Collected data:
(** The wallet is stored, the proposal is not. *)
Definition d_wallet_only : Db :=
  {| wallets := {[ 1%Z := wallet_AB ]}; transactions := ∅ |}.

Definition env_ok (h : string) : Env :=
  {| clientInit := None; executionSubmitter := fun _ => inr (Some h);
     delivery := fun _ => Delivered |}.

(** The submitter returns a hash, the route handles the request, and the
    answer never arrives. *)
Definition env_response_lost (h : string) : Env :=
  {| clientInit := None; executionSubmitter := fun _ => inr (Some h);
     delivery := fun _ =>
       ResponseLost {| fault_isError := true;
                       fault_message := "Failed to fetch" |} |}.


(** The client rejects with a value that is no [Error]. *)
Definition env_down_silently : Env :=
  {| clientInit := Some {| fault_isError := false; fault_message := "timeout" |};
     executionSubmitter := fun _ => inr None;
     delivery := fun _ => Delivered |}.

Definition env_down : Env :=
  {| clientInit := Some {| fault_isError := true;
                           fault_message := "could not detect network" |};
     executionSubmitter := fun _ => inr None;
     delivery := fun _ => Delivered |}.

Definition env_rejecting : Env :=
  {| clientInit := None;
     executionSubmitter := fun _ =>
       inl {| fault_isError := true; fault_message := "AA23 reverted" |};
     delivery := fun _ => Delivered |}.

End Sample.

(** ** The rest of the component: fetchTransactions and signTransaction *)

(** The [error] field of a JSON answer, in the shapes a route of this
    project gives it: absent (or [null]), a string, or an object (a caught
    value passed to [NextResponse.json]). *)
Inductive JsonField :=
| JAbsent
| JString (s : string)
| JObject.

(** Truthiness of such a field. *)
Definition js_truthy (v : JsonField) : bool :=
  match v with
  | JAbsent => false
  | JString s => Str.truthy (Some s)
  | JObject => true
  end.

(** The message of [new Error(v)], that is [String(v)]. *)
Definition js_toString (v : JsonField) : string :=
  match v with
  | JAbsent => "undefined"
  | JString s => s
  | JObject => "[object Object]"
  end.

(** The answer of [/api/fetch-transactions], as far as the component reads
    it. *)
Record TransactionsData := {
  data_error : JsonField;
  data_transactions : list TransactionWithSignatures
}.

(** The JSON body posted to [/api/create-signature]. *)
Record CreateSignatureBody := {
  cs_signerAddress : string;
  cs_signature : string;
  cs_transactionId : Z
}.

(** Where a rejected promise of the component comes from. *)
Inductive Origin :=
| HashUtility
| WalletExtension
| Network.

(** A value caught by the component: [NewError m] is [new Error(m)] thrown
    by the component itself. *)
Inductive Caught :=
| NewError (m : string)
| Rejected (o : Origin) (f : Fault).

Definition caught_isError (e : Caught) : bool :=
  match e with
  | NewError _ => true
  | Rejected _ f => fault_isError f
  end.

Definition caught_message (e : Caught) : string :=
  match e with
  | NewError m => m
  | Rejected _ f => fault_message f
  end.

(** What the component is given from outside: the wallet client of the
    connected account ([None] while there is none) with its [signMessage]
    on a raw hash, [getUserOpHash], and the two routes it talks to ([inl]
    when [fetch] or [response.json()] rejects). *)
Record ComponentEnv := {
  walletClient : option (string -> Fault + string);
  getUserOpHash : IUserOperation -> Fault + string;
  fetch_transactions : string -> Fault + TransactionsData;
  create_signature : CreateSignatureBody -> Fault + JsonField
}.

Inductive UiEvent :=
| UiGetTransactions (url : string)
| UiGetUserOpHash (u : IUserOperation)
| UiSignMessage (raw : string)
| UiPostCreateSignature (b : CreateSignatureBody)
| UiConsoleError (e : Caught)
| UiAlert (m : string)
| UiReload.

(** The two state variables of the component and what it did so far. *)
Record Ui := {
  walletTxns : list TransactionWithSignatures;
  loading : bool;
  trace : list UiEvent
}.

Inductive Outcome (A : Type) :=
| Returned (a : A)
| Raised (e : Caught).
Arguments Returned {A} a.
Arguments Raised {A} e.

Definition UiM (A : Type) : Type := Ui -> Ui * Outcome A.

Definition ui_ret {A : Type} (a : A) : UiM A := fun u => (u, Returned a).

Definition ui_bind {A B : Type} (m : UiM A) (k : A -> UiM B) : UiM B :=
  fun u =>
    match m u with
    | (u', Returned a) => k a u'
    | (u', Raised e) => (u', Raised e)
    end.

Definition ui_throw {A : Type} (e : Caught) : UiM A := fun u => (u, Raised e).

Definition ui_try {A : Type} (body : UiM A) (handler : Caught -> UiM A) : UiM A :=
  fun u =>
    match body u with
    | (u', Returned a) => (u', Returned a)
    | (u', Raised e) => handler e u'
    end.

Definition ui_emit (ev : UiEvent) : UiM unit :=
  fun u => ({| walletTxns := walletTxns u; loading := loading u;
               trace := trace u ++ [ev] |}, Returned tt).

Definition setLoading (b : bool) : UiM unit :=
  fun u => ({| walletTxns := walletTxns u; loading := b; trace := trace u |},
            Returned tt).

Definition setWalletTxns (l : list TransactionWithSignatures) : UiM unit :=
  fun u => ({| walletTxns := l; loading := loading u; trace := trace u |},
            Returned tt).

Notation "'let+' x ':=' m 'in' k" := (ui_bind m (fun x => k))
  (at level 10, x name, m at level 200, k at level 200).

(** An awaited call of a collaborator: the call is recorded, a rejection is
    thrown. *)
Definition await {A : Type} (ev : UiEvent) (o : Origin) (r : Fault + A) : UiM A :=
  let+ _ := ui_emit ev in
  match r with
  | inr a => ui_ret a
  | inl f => ui_throw (Rejected o f)
  end.

Definition fetchTransactions (env : ComponentEnv) (walletAddress0 : string)
  : UiM unit :=
  ui_try
    (let url := String.append "/api/fetch-transactions?walletAddress="
                              walletAddress0 in
     let+ data := await (UiGetTransactions url) Network
                        (fetch_transactions env walletAddress0) in
     if js_truthy (data_error data)
     then ui_throw (NewError (js_toString (data_error data)))
     else setWalletTxns (data_transactions data))
    (fun error =>
       let+ _ := (if caught_isError error
                  then ui_emit (UiAlert (caught_message error))
                  else ui_ret tt) in
       ui_emit (UiConsoleError error)).

Definition signTransaction (env : ComponentEnv) (address0 : string)
  (transaction : TransactionWithSignatures) : UiM unit :=
  match walletClient env with
  | None => ui_ret tt
  | Some signMessage =>
      ui_try
        (let+ _ := setLoading true in
         let+ userOpHash :=
           await (UiGetUserOpHash (userOp transaction)) HashUtility
                 (getUserOpHash env (userOp transaction)) in
         let+ signature0 :=
           await (UiSignMessage userOpHash) WalletExtension
                 (signMessage userOpHash) in
         let body := {| cs_signerAddress := address0;
                        cs_signature := signature0;
                        cs_transactionId := tx_id transaction |} in
         let+ error := await (UiPostCreateSignature body) Network
                             (create_signature env body) in
         if js_truthy error then ui_throw (NewError (js_toString error))
         else
           let+ _ := ui_emit (UiAlert "Transaction signed successfully") in
           ui_emit UiReload)
        (fun e =>
           let+ _ := ui_emit (UiConsoleError e) in
           let+ _ := (if caught_isError e
                      then ui_emit (UiAlert (caught_message e))
                      else ui_ret tt) in
           setLoading false)
  end.

(** The component as it is before anything was done. *)
Definition ui_initial (l : list TransactionWithSignatures) (b : bool) : Ui :=
  {| walletTxns := l; loading := b; trace := [] |}.

(** The signature requests a run posted, what it logged and what it
    alerted. *)
Definition ui_posted (u : Ui) : list CreateSignatureBody :=
  flat_map (fun ev => match ev with UiPostCreateSignature b => [b] | _ => [] end)
           (trace u).

Definition ui_errors (u : Ui) : list Caught :=
  flat_map (fun ev => match ev with UiConsoleError e => [e] | _ => [] end)
           (trace u).
(** * WebGL-Project: the rendering and animation core of [Files/js/app.js]

    A shallow embedding of the scene assembly, the matrix pseudo-stack, the
    uniform binder and the frame driver of [ProjectFourModule], followed by
    the properties of the design document that are settled against it.

    Modelling conventions
    - A number the program only stores and hands on, as every literal of
      the scene data is, is the rational its literal denotes ([Qc]).  The
      two numbers the program computes by floating-point arithmetic, the
      zoom factor and a colour channel times 255, are binary64 floats
      ([float], the kernel's IEEE 754 numbers), NaN included.  The frame
      counter and the per-frame rotation rates, which the program only ever
      holds as integers, are [Z]: adding 1 to the counter is exact in
      binary64 as long as it stays below [2^53].  Angles stay symbolic:
      [DegToRad d] stands for the source expression [d / 180 * Math.PI].
    - The glMatrix library ([mat4], [mat3], [vec4]) and the trackball rotator
      are external; their results are kept as symbolic terms that record
      which function was applied to which arguments, in which order.
    - Matrices are JavaScript objects: they live in a heap of cells and the
      program holds references to them, so that in-place mutation and
      [mat4.clone] can be told apart.
    - The WebGL context is a log of the calls issued, in chronological
      order, together with the current ELEMENT_ARRAY_BUFFER binding that
      [drawElements] reads.
    - [window.alert], [window.requestAnimationFrame] and the sidebar
      checkboxes are the host; they are a list of messages, a count of
      pending callbacks and a table of checked flags. *)

From Stdlib Require Import ZArith QArith Qcanon String List Lia.
From Corelib Require Import PrimFloat SpecFloat FloatOps.
From stdpp Require Import base list strings.
Import ListNotations.
Open Scope Z_scope.
Open Scope string_scope.
Open Scope list_scope.

(** ** JavaScript values *)

Inductive JsVal :=
| JUndefined
| JNum (q : Qc)
| JArr (a : list Qc).

(** An object literal: own properties in insertion order, which is the
    order [for (key in obj)] enumerates them in. *)
Definition JsObject := list (string * JsVal).

Fixpoint js_get (o : JsObject) (k : string) : JsVal :=
  match o with
  | [] => JUndefined
  | (k', v) :: o' => if String.eqb k' k then v else js_get o' k
  end.
(** * VLA-SMILES descriptors: a shallow embedding of [smiles_to_vla_smiles.py]

    The development follows the source file function by function:
    [smiles_to_binary], [find_divisors], [transform_to_vla] and the core of
    [process_smiles_file].  Python values are modelled as follows.

    - [int] is [Z] (Python integers are unbounded).
    - [str] is a list of Unicode code points, each an [N].
    - A raised exception is a value of [exn]; a computation that may raise
      has type [result A].
    - The [numpy] array built by [np.zeros] has dtype [float64].  Every value
      this program stores in it is an integer, so a cell is modelled by the
      integer that the stored double denotes; storing a Python [int] goes
      through [float_of_int], the correctly rounded conversion. *)

From stdpp Require Import base tactics option list list_numbers numbers sorting.

Local Open Scope Z_scope.

(** ** Exceptions and the error monad *)

Inductive exn : Set :=
  | IndexError
  | ValueError
  | ZeroDivisionError
  | OverflowError.

Inductive result (A : Type) : Type :=
  | Ok (a : A)
  | Err (e : exn).
Arguments Ok {A} a.
Arguments Err {A} e.

#[global] Instance exn_eq_dec : EqDecision exn.
Proof. solve_decision. Defined.

#[global] Instance result_ret : MRet result := λ A a, Ok a.
#[global] Instance result_bind : MBind result := λ A B f m,
  match m with
  | Ok a => f a
  | Err e => Err e
  end.

#[global] Instance result_fmap : FMap result := λ A B f m,
  match m with
  | Ok a => Ok (f a)
  | Err e => Err e
  end.

Definition is_Ok {A} (r : result A) : Prop := ∃ a, r = Ok a.

(** A [for] loop whose body may raise: the state is threaded through the
    iterations and the first exception aborts the loop. *)
Fixpoint for_each {S X} (body : S → X → result S) (xs : list X) (s : S)
  : result S :=
  match xs with
  | [] => Ok s
  | x :: xs' => s' ← body s x; for_each body xs' s'
  end.

(** ** Python builtins used by the program *)

Abbreviation char := N.
Abbreviation str := (list char).

Definition chr_0 : char := 48%N.
Definition chr_1 : char := 49%N.
Definition chr_minus : char := 45%N.

Definition ord (c : char) : Z := Z.of_N c.

Definition len {A} (l : list A) : Z := Z.of_nat (length l).

(** [range(lo, hi)] *)
Definition range (lo hi : Z) : list Z := seqZ lo (hi - lo).

(** [s * n] on strings: a non-positive count gives the empty string. *)
Definition str_mul (s : str) (n : Z) : str :=
  mjoin (replicate (Z.to_nat n) s).

(** [l[i]], with Python's negative indices. *)
Definition getitem {A} (l : list A) (i : Z) : result A :=
  let j := if bool_decide (i < 0) then i + len l else i in
  if bool_decide (0 ≤ j < len l) then
    match l !! Z.to_nat j with
    | Some x => Ok x
    | None => Err IndexError
    end
  else Err IndexError.

(** [max(xs)]: [ValueError] on an empty sequence. *)
Definition py_max (xs : list Z) : result Z :=
  match xs with
  | [] => Err ValueError
  | x :: xs' => Ok (foldl Z.max x xs')
  end.

(** [sum(xs)] *)
Definition py_sum (xs : list Z) : Z := foldl Z.add 0 xs.

(** [a // b] *)
Definition floordiv (a b : Z) : result Z :=
  if bool_decide (b = 0) then Err ZeroDivisionError else Ok (a `div` b).

(** Binary digits of a positive number, most significant first. *)
Fixpoint bin_pos (p : positive) (acc : str) : str :=
  match p with
  | xH => chr_1 :: acc
  | xO q => bin_pos q (chr_0 :: acc)
  | xI q => bin_pos q (chr_1 :: acc)
  end.

Definition bin_digits (n : Z) : str :=
  match n with
  | Zpos p => bin_pos p []
  | _ => [chr_0]
  end.
(** X13: the program from its start.  [main] builds its menu without an
    error: nothing is logged, the menu is installed and the program is on
    the title screen with the cursor on the first button.  Whatever the
    keys of the frames that follow, no frame panics and none returns an
    error, so [ebiten.Run] is never stopped by [update] and the
    [panic(err)] of [main] is not reached through it; the program leaves
    only by [os.Exit(0)].  Screen and cursor follow [screens] on the
    three buttons: enter on the first goes to the play screen, on the
    second to the options screen, on the third it exits; the state
    [quit] is never entered. *)
Theorem program_runs (scr : loc) (inputs : list Main.Input) :
  let r := screens 3 newMenuItems Main.titleScreen 0 inputs in
  ∃ h0 h',
    Main.main Main.boot = Main.Done tt h0
    ∧ Main.calls h0 = []
    ∧ Main.state h0 = Main.titleScreen
    ∧ selected (Main.world h0) (Main.mainMenu h0) = Some 0
    ∧ Main.frames (Some scr) inputs h0 = run_outcome (fst r) h'
    ∧ (∀ code, fst r = Exit code → code = 0)
    ∧ Main.state h'
      = match fst r with
        | Continue st => st
        | Exit _ => Main.titleScreen
        end
    ∧ Main.state h' ≠ Main.quit
    ∧ selected (Main.world h') (Main.mainMenu h') = Some (snd r)
    ∧ 0 <= snd r <= 2.
Proof.
  intros r.
  destruct main_boot as (ml & w & Hrun & Hmain).
  set (h0 := Main.mkHost w Main.titleScreen None ml []) in *.
  destruct (built_host_ok newMenuInput host_world ml w h0 eq_refl Hrun
              eq_refl eq_refl)
    as (c & l & items & Hh & Hlen & Hnames).
  destruct (frames_ok inputs h0 c l items 0 scr Hh)
    as (h' & Hfr & Hh' & Hst & Hm' & _).
  cbn [Main.mainMenu Main.state h0] in Hfr, Hh', Hst.
  assert (Hthree : len (MenuList.MenuItems ml) = 3) by (rewrite Hlen; reflexivity).
  assert (Hitems : slice_items host_world (MenuListInput.MenuItems newMenuInput)
                   = newMenuItems) by (vm_compute; reflexivity).
  rewrite Hthree in Hfr, Hh', Hst, Hnames. rewrite Hitems in Hnames.
  assert (Hscr : screens 3 items Main.titleScreen 0 inputs = r).
  { subst r. apply screens_ext; [exact Hnames | lia]. }
  rewrite Hscr in Hfr, Hh', Hst.
  exists h0, h'. split; [exact Hmain |]. split; [reflexivity |].
  split; [reflexivity |].
  split; [apply (host_ok_selected _ _ _ _ _ Hh) |].
  split; [exact Hfr |].
  split; [intros code; apply screens_exit |].
  split; [exact Hst |].
  split.
  { rewrite Hst. destruct (fst r) as [st|code] eqn:Hv; [| discriminate].
    exact (screens_not_quit _ _ inputs Main.titleScreen 0 st
             ltac:(discriminate) Hv). }
  split; [apply (host_ok_selected _ _ _ _ _ Hh') |].
  destruct Hh' as (_ & _ & Hrg). rewrite Hm' in Hrg.
  cbn [Main.mainMenu h0] in Hrg. rewrite Hthree in Hrg. exact Hrg.
Qed.

Lemma program_runs_witness :
  ∃ h0 h',
    Main.main Main.boot = Main.Done tt h0
    ∧ Main.frames (Some 1%positive)
        [press [Main.KeyDown]; press [Main.KeyEnter]] h0
      = Main.Done None h'
    ∧ Main.state h' = Main.options
    ∧ selected (Main.world h') (Main.mainMenu h') = Some 1.
Proof.
  destruct (program_runs 1%positive
              [press [Main.KeyDown]; press [Main.KeyEnter]])
    as (h0 & h' & Hmain & _ & _ & _ & Hfr & _ & Hst & _ & Hsel & _).
  exists h0, h'. split; [exact Hmain |]. split; [exact Hfr |].
  split; [exact Hst | exact Hsel].
Defined.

→ The task
Check every line of the data, and copy the ones that contain "integers".

→ The completed task
      holds as integers, are [Z]: adding 1 to the counter is exact in
    - [int] is [Z] (Python integers are unbounded).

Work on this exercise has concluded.